What I Built in April 2026

baka_mashiroAbout 7 min

April has been one of those months where I couldn't stop building things. Six projects in about two weeks, all in Python, all scratching a different itch — but when I look back at them together, there's a clear theme: making the invisible visible. Whether it's the state of your environment, the data flowing through a pipe, or a secret message hiding in plain sight inside your source code, every one of these tools is about surfacing information that was always there but hard to see.

Here's what I built, why I built it, and what I learned along the way.

Strata — Environment Archaeology

GitHub · 3 commits · Python · SQLite

We've all been there. Something breaks. "It worked yesterday." You spend the next thirty minutes manually checking environment variables, running processes, Docker containers, package versions — trying to figure out what changed under your feet while you weren't looking.

Strata automates that entire process. It takes point-in-time snapshots of your development environment — env vars, open network ports, running processes, config file checksums, disk usage, Docker state, installed package versions — and stores them in a local SQLite database. When something breaks, you run strata diff baseline now and get a color-coded report of exactly what changed.

strata diff morning afternoon

# envvars
#   + STRATA_DEMO_VAR: 'hello-world' (added)
#   ~ PATH: '/usr/bin' -> '/usr/local/bin:/usr/bin'
# network
#   + Port 3000 now listening (tcp)
#   - Port 8080 no longer listening
# packages
#   ~ node: v18.17.0 -> v20.11.0

The design decision I'm happiest with is the collector architecture. Each data source (env vars, processes, network, etc.) is a self-contained collector class that implements collect() and is_available(). This means Strata degrades gracefully — if Docker isn't installed, the Docker collector simply reports itself as unavailable and gets skipped. No crashes, no configuration.
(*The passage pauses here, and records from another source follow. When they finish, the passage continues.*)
(* ===== verification/Scheduler.v ===== *)
(** The scheduling of continuations (packages/execution/src/application/
    continuation-scheduler.ts, recovery-coordinator.ts): when a blocked TaskRun
    gets another Attempt, how it is started, and the timer that finds what was
    left waiting. *)
From S2P Require Import Prelude Regex Json TaskPolicy Attempt GateData ExecDb Canonical AttemptRepo RunStore Transcript Continuation PlanGraph PlanStore AuditAlgebra Evidence CompletionGate Uncertainty Supervisor RunView Approval Service Settlement.
Local Open Scope tx_scope.

(** * Signatures of progress *)

(** [s.replace(r, by)] of an expression with the flag g that matches no empty text. *)
Fixpoint replacing (fuel : nat) (r : re) (by_ : string) (p : place) : string :=
  match fuel with
  | O => p.2
  | S fuel' =>
      match ends r p with
      | q :: _ => by_ +:+ replacing fuel' r by_ q
      | [] => match p.2 with
              | String.EmptyString => ""
              | String.String c s => String.String c (replacing fuel' r by_ (is_word c, s))
              end
      end
  end.

Definition replace_all (r : re) (by_ s : string) : string := replacing (S (String.length s)) r by_ (false, s).

Definition hex_dash (c : Ascii.ascii) : bool := is_hex c || Ascii.eqb c (Ascii.ascii_of_nat 45).

(** [/[0-9a-f]{8}-[0-9a-f-]{27,}/], after [toLowerCase] *)
Definition uuid_text : re := Seqs [Times 8 (Chr is_hex); Text "-"; Times 27 (Chr hex_dash); Star (Chr hex_dash)].

Definition long_number : re := Seq (Times 10 (Chr is_digit)) (Star (Chr is_digit)).

Definition some_spaces : re := Seq (Chr is_js_space) Spaces.

Definition normalizeGateText (value : string) : string :=
  trim (replace_all some_spaces " " (replace_all long_number "<number>" (replace_all uuid_text "<id>" (lower value)))).

Definition signature_marker : string := "[progress-signature:".

(** [/\[progress-signature:([0-9a-f]{64})\]\s*$/] *)
Definition signature_text : re := Seqs [Text signature_marker; Times 64 (Chr is_hex); Text "]"; Spaces; End_].

Definition embedded_signature (reason : string) : option string :=
  p ← List.find (fun p => negb (bool_decide (ends signature_text p = []))) (places false reason);
  Some (String.substring (String.length signature_marker) 64 p.2).

(** A provider failure that asks to be retried later. *)
Definition delayed_retry (failure : option RuntimeProviderFailure) : option (RuntimeProviderFailure * Z) :=
  f ← failure;
  if pf_retryable f then match pf_retryAfterMs f with Some ms => if (ms =? 0)%Z then None else Some (f, ms) | None => None end
  else None.

Definition optional_text (o : option string) : json := match o with Some s => JStr s | None => JNull end.

Section scheduler.
Context `{Platform, ContractType}.

Definition continuationReasonSignature (reason : string) : string :=
  match embedded_signature reason with
  | Some s => s
  | None => sha256 (normalizeGateText reason)
  end.

(** [.sort((left, right) => left.localeCompare(right))] *)
Definition sort_by {A} (key : A -> string) : list A -> list A :=
  merge_sort (fun a b => Is_true (localeLe (key a) (key b))).

(** The failures a continuation is for: those of the last completion gate that
    was evaluated, or those of the gate of the store. *)
Definition signature_failures (run : TaskRun) : list json :=
  let all := match List.find (fun g => String.eqb (g_gateType g.2) "completion") (tr_latestGates run) with
    | Some g => map (fun f => (GateData.kind f, GateData.key f, disposition_text (disposition f))) (g_failures g.2)
    | None => map (fun f => (cf_kind f, cf_key f, "local")) (cg_failures (tr_completionGate run))
    end in
  map (fun f => JObj [("kind", JStr f.1.1); ("key", JStr f.1.2); ("disposition", JStr f.2)])
    (sort_by (fun f : string * string * string => f.1.1 +:+ ":" +:+ f.1.2) all).

Definition progress_state (run : TaskRun) : json :=
  JObj [("gateFailures", JArr (signature_failures run));
        ("plan", JArr (map (fun i => JObj [("key", JStr (pi_key i)); ("status", JStr (plan_status_text (pi_status i)));
          ("required", JBool (pi_required i))]) (sort_by pi_key (tr_plan run))));
        ("checks", JArr (map (fun c => JObj [("key", JStr (rc_key c)); ("status", JStr (check_status_text (rc_status c)));
          ("required", JBool (rc_required c)); ("stale", JBool (rc_stale c)); ("sourceOperationId", optional_text (rc_sourceOperationId c));
          ("observedAt", optional_int (rc_observedAt c))]) (sort_by rc_key (tr_checks run))));
        ("artifacts", JArr (map (fun a => JObj [("id", JStr a.1); ("kind", JStr (ar_kind a.2)); ("uri", JStr (ar_uri a.2));
          ("contentHash", JStr (sha256 (ar_content a.2)))]) (sort_by fst (tr_artifacts run))))].

Definition continuationProgressSignature (run : TaskRun) : string := sha256 (stringify (progress_state run)).

(** * Queueing *)

Definition requiresExternalActionApproval (run : TaskRun) : bool :=
  bool_decide (execution_mode run = external_action)
  || existsb (fun a => bool_decide (p_actionType a.2 = execute_external_action)) (tr_approvalRequests run).

Definition max_continuations (w : World) : Z := default 4%Z (maxContinuations (process w)).

Definition last_two {A} (l : list A) : list A := drop (length l - 2) l.

(** Two continuations ended in the state the TaskRun is in now. *)
Definition stalled (run : TaskRun) : bool :=
  let latest := last_two (List.filter (fun n => negb (mentions "[provider-retry:" (n_reason n.2))) (tr_continuations run)) in
  Nat.eqb (length latest) 2
  && forallb (fun n => String.eqb (continuationReasonSignature (n_reason n.2)) (continuationProgressSignature run)) latest.

Definition logged (runId type : string) (data : json) : io unit :=
  let* now := ask clock in
  let* event := store (appendEvent runId type data now) in
  publish event.

Definition say (run : TaskRun) (text : string) : io unit :=
  let* now := ask clock in store (appendMessage (r_sessionId (tr_row run)) "assistant" text now).

(** [scheduleContinuationRecovery] of recovery-coordinator.ts *)
Definition scheduleContinuationRecovery : io unit :=
  do* update (with_recovery_timer None) in
  let* stop := ask (fun w => closing (process w)) in
  if (stop : bool) then mret tt else
  let* wake := ask (fun w => nextContinuationLeaseExpiry (clock w) (db w)) in
  match wake with
  | None => mret tt
  | Some leaseUntil =>
      let* now := ask clock in
      update (with_recovery_timer (Some (Z.min 2147483647 (Z.max 1 (leaseUntil - now + 1)))))
  end.

Definition plural (n : Z) : string := if (n =? 1)%Z then "" else "s".

Definition queue_reason (run : TaskRun) (retry : option (RuntimeProviderFailure * Z)) (notBefore : Z) : string :=
  let newline := String.String (Ascii.ascii_of_nat 10) "" in
  r_blockedReason (tr_row run)
  +:+ match retry with
      | Some (f, _) => newline +:+ "[provider-retry:" +:+ pf_kind f +:+ ":" +:+ pretty notBefore +:+ "]"
      | None => ""
      end
  +:+ newline +:+ signature_marker +:+ continuationProgressSignature run +:+ "]".

Definition queueContinuation (runId : string) (providerFailure : option RuntimeProviderFailure) : io unit :=
  let* run := getRun runId in
  match run with
  | None => mret tt
  | Some run =>
      if negb (bool_decide (r_status (tr_row run) = R_blocked)) then mret tt else
      if requiresExternalActionApproval run then mret tt else
      let retry := delayed_retry providerFailure in
      let signature := continuationProgressSignature run in
      if bool_decide (retry = None) && stalled run then
        do* say run ("Run remains blocked because two continuations produced the same unresolved gate/evidence state without durable progress: "
                     +:+ r_blockedReason (tr_row run)) in
        logged runId "continuation.stalled" (JObj [("reason", JStr "repeated_gate_state"); ("signature", JStr signature)])
      else
      let* limit := ask max_continuations in
      if (limit <=? Z.of_nat (length (tr_continuations run)))%Z then
        do* say run ("Run remains blocked after " +:+ pretty limit +:+ " automatic continuation" +:+ plural limit +:+ ": "
                     +:+ r_blockedReason (tr_row run)) in
        logged runId "continuation.exhausted" (JObj [("reason", JStr "max_continuations"); ("limit", JInt limit)])
      else
      let* now := ask clock in
      let notBefore := match retry with Some (_, ms) => (now + ms)%Z | None => 0%Z end in
      let* queued := store (Continuation.queueContinuation runId (queue_reason run retry notBefore) notBefore now) in
      do* logged runId "continuation.queued"
        (JObj ([("continuationId", JStr queued.1); ("ordinal", JInt (n_ordinal queued.2)); ("reason", JStr (r_blockedReason (tr_row run)));
                ("progressSignature", JStr signature); ("notBefore", JInt notBefore)]
               ++ match retry with
                  | Some (f, ms) => [("providerFailureKind", JStr (pf_kind f)); ("retryAfterMs", JInt ms)]
                  | None => []
                  end)) in
      scheduleContinuationRecovery
  end.

(** * Starting *)

(** What starts a claimed continuation: the prompt and its context (the context
    service), and the executor. *)
Class ContinuationLauncher := {
  cl_prepared : Type;
  cl_prepare : TaskRun -> ContinuationRow -> io cl_prepared;
  cl_launch : TaskRun -> cl_prepared -> string -> io unit;
}.

Context `{ContinuationLauncher}.

Definition continuation_lease_ms : Z := 30000.

(** The claim of the store answers with the TaskRun as it reads it back. *)
Definition claim_hydrated (runId owner : string) (now : Z) : tx GovDb (option (string * ContinuationRow * TaskRun * RunEvent)) :=
  let* claimed := in_exec (claimContinuation runId owner continuation_lease_ms now) in
  match claimed with
  | None => mret None
  | Some (cid, row, _, event) =>
      let* d := gets id in
      let* run := lift (hydrateRun runId now d) in
      let* run := present run (TypeError "run is undefined") in
      mret (Some (cid, row, run, event))
  end.

(** [repairTranscript] of recovery-coordinator.ts *)
Definition repair (runId : string) (reason : RepairReason) : io (list (string * string)) :=
  let* now := ask clock in
  let* repaired := store (repairTranscript runId reason now) in
  do* (if bool_decide (repaired = []) then mret tt
       else logged runId "transcript.repaired" (JObj [("reason", JStr (repair_text reason));
         ("repaired", JArr (map (fun c => JObj [("toolCallId", JStr c.1); ("toolName", JStr c.2)]) repaired))])) in
  mret repaired.

(** The continuation is claimed; its preparation fails safely. The timer that
    renews the lease meanwhile runs on its own. *)
Definition prepare_and_launch (runId cid : string) (row : ContinuationRow) (run : TaskRun) (event : RunEvent) : io unit :=
  try_catch (
    let* prepared := cl_prepare run row in
    do* publish event in
    cl_launch run prepared cid) (fun error =>
    let message := "Continuation preparation failed safely: " +:+ thrown_message error in
    let* now := ask clock in
    let* owner := ask (fun w => continuationOwner (process w)) in
    do* store (releaseContinuationLease cid owner message now) in
    do* logged runId "continuation.preparation.failed"
      (JObj [("continuationId", JStr cid); ("attempt", JInt (r_attempt (tr_row run))); ("error", JStr message)]) in
    scheduleContinuationRecovery).

Definition startQueuedContinuation (runId : string) : io unit :=
  let* stop := ask (fun w => closing (process w)) in
  if (stop : bool) then mret tt else
  let* running := ask (fun w => bool_decide (runId ∈ runtimes (process w))) in
  if (running : bool) then mret tt else
  let* current := getRun runId in
  match (match current with Some run => if requiresExternalActionApproval run then Some run else None | None => None end) with
  | Some run =>
      let* now := ask clock in
      do* store (cancelQueuedContinuations runId "External-action continuation requires a fresh Attempt-bound approval" now) in
      if existsb (fun n => bool_decide (n_status n.2 = N_queued)) (tr_continuations run)
      then logged runId "continuation.stalled"
        (JObj [("reason", JStr "external_action_reapproval_required"); ("attempt", JInt (r_attempt (tr_row run)))])
      else mret tt
  | None =>
      do* repair runId RR_continuation in
      let* now := ask clock in
      let* owner := ask (fun w => continuationOwner (process w)) in
      let* claimed := commit (claim_hydrated runId owner now) in
      match claimed with
      | None => mret tt
      | Some (cid, row, run, event) =>
          do* scheduleContinuationRecovery in
          prepare_and_launch runId cid row run event
      end
  end.

(** * Cancelling *)

(** [runtimeRegistry.abortRuntime]; the controllers of preparations are left out. *)
Class RuntimeControlPort := { rc_abort : string -> io unit }.

Definition cancel `{RuntimeControlPort} (runId : string) : io bool :=
  let* running := ask (fun w => bool_decide (runId ∈ runtimes (process w))) in
  let* active := ask (fun w => getActiveAttempt runId (db w)) in
  match active with
  | None => mret false
  | Some a =>
      let* now := ask clock in
      let* cancellation := try_catch (let* c := store (cancelAttempt (a_id a) "Cancelled by user" now) in mret (Some c))
        (fun _ => mret None) in
      match cancellation with
      | Some (_, Some event, true) =>
          do* publish event in
          do* (if (running : bool) then rc_abort runId else mret tt) in
          mret true
      | _ => mret false
      end
  end.

(** * Recovering *)

Definition default_max_recoveries : Z := 2.

(** The reconciliation of the first recovery of a process. *)
Definition reconcile_restart : io unit :=
  do* update (fun s => with_flags true (initialized s) (backgroundWorkStarted s) s) in
  let* now := ask clock in
  let* _ := store (reconcileSupervisorDecisionStatuses now) in
  let* pending := ask (fun w => listSupervisorContinuationsNeedingReconcile (db w)) in
  do* each (fun p => queueContinuation p.1 None) pending in
  let* now := ask clock in
  let* _ := store (queueSafeCrashRecoveryContinuations default_max_recoveries (fun _ => now)) in
  mret tt.

(** The TaskRuns it returns are the ones whose continuation is started on the
    next turn of the event loop ([setImmediate]). *)
Definition recoverContinuations : io (list string) :=
  let* stop := ask (fun w => closing (process w)) in
  if (stop : bool) then mret [] else
  do* update (with_recovery_timer None) in
  let* reconciled := ask (fun w => supervisorRestartReconciled (process w)) in
  do* (if (reconciled : bool) then mret tt else reconcile_restart) in
  let* now := ask clock in
  let* recovered := store (recoverContinuationsAfterRestart now) in
  let runIds := dedup (map (fun c : string * string * Z => c.1.2) recovered) in
  do* each (fun runId => logged runId "continuation.recovered"
    (JObj [("reason", JStr "lease_expired_or_queued");
           ("continuations", JArr (map (fun c : string * string * Z => JObj [("id", JStr c.1.1); ("ordinal", JInt c.2)])
             (List.filter (fun c : string * string * Z => String.eqb c.1.2 runId) recovered)))])) runIds in
  do* scheduleContinuationRecovery in
  mret runIds.

(** A turn of the timer: what is recovered is started. *)
Definition recovery_turn : io unit :=
  let* runIds := recoverContinuations in each startQueuedContinuation runIds.

End scheduler.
I started with 8 collectors and by the second commit had expanded to 13, adding package manager breakdowns, git repo state, crontabs, SSH keys, and cloud config. The architecture made that trivially easy.

The most recent addition is git integration — Strata now auto-captures the current commit hash alongside each snapshot, so you can strata bisect packages python3 to see how a package version tracked across your commit history. The last commit alone was 934 insertions across 6 files, mostly the git integration and new collectors. It's the kind of feature that turns a useful debugging tool into something you leave running as a post-commit hook.

BranchFS — A Filesystem for AI Agents

GitHub · Python · FUSE + fallback mode

This one came from watching AI agents struggle with exploration. When an agent tries approach A, fails, and wants to try approach B, what does it do? Manually undo its changes? Spin up a Docker container? Use git (which is designed for humans, not machines)?

BranchFS is a copy-on-write branching filesystem designed specifically for AI agents. Fork a branch in under a millisecond, make changes, evaluate the result, merge or discard. No staging area, no commit messages, no interactive rebase — just fast, deterministic operations an agent can call in a tight loop.

with fs.branch_context(snap_id, name="try-something") as branch:
    (branch.workdir / "solution.py").write_text("def solve(): ...")
    result = evaluate(branch.workdir)
    if result.good:
        branch.merge()
    # Not merged? Changes automatically discarded.

The interesting technical challenge was making it work everywhere. On Linux with FUSE available, BranchFS mounts as a transparent filesystem — the agent reads and writes normally, and copy-on-write happens at the kernel level. But AI agents often run in unprivileged containers where FUSE isn't an option. So there's a fallback mode that provides the exact same API using temporary directories and shutil. Same interface, same semantics, no kernel module. The content-addressable blob store (SHA-256 named files) handles deduplication in both modes, keeping storage overhead minimal even when an agent forks dozens of branches.

The comparison numbers tell the story: fork time is roughly 1ms (metadata only) versus 100ms for a git checkout versus 1 second for a Docker container create. When your agent is exploring hundreds of approaches, that difference matters.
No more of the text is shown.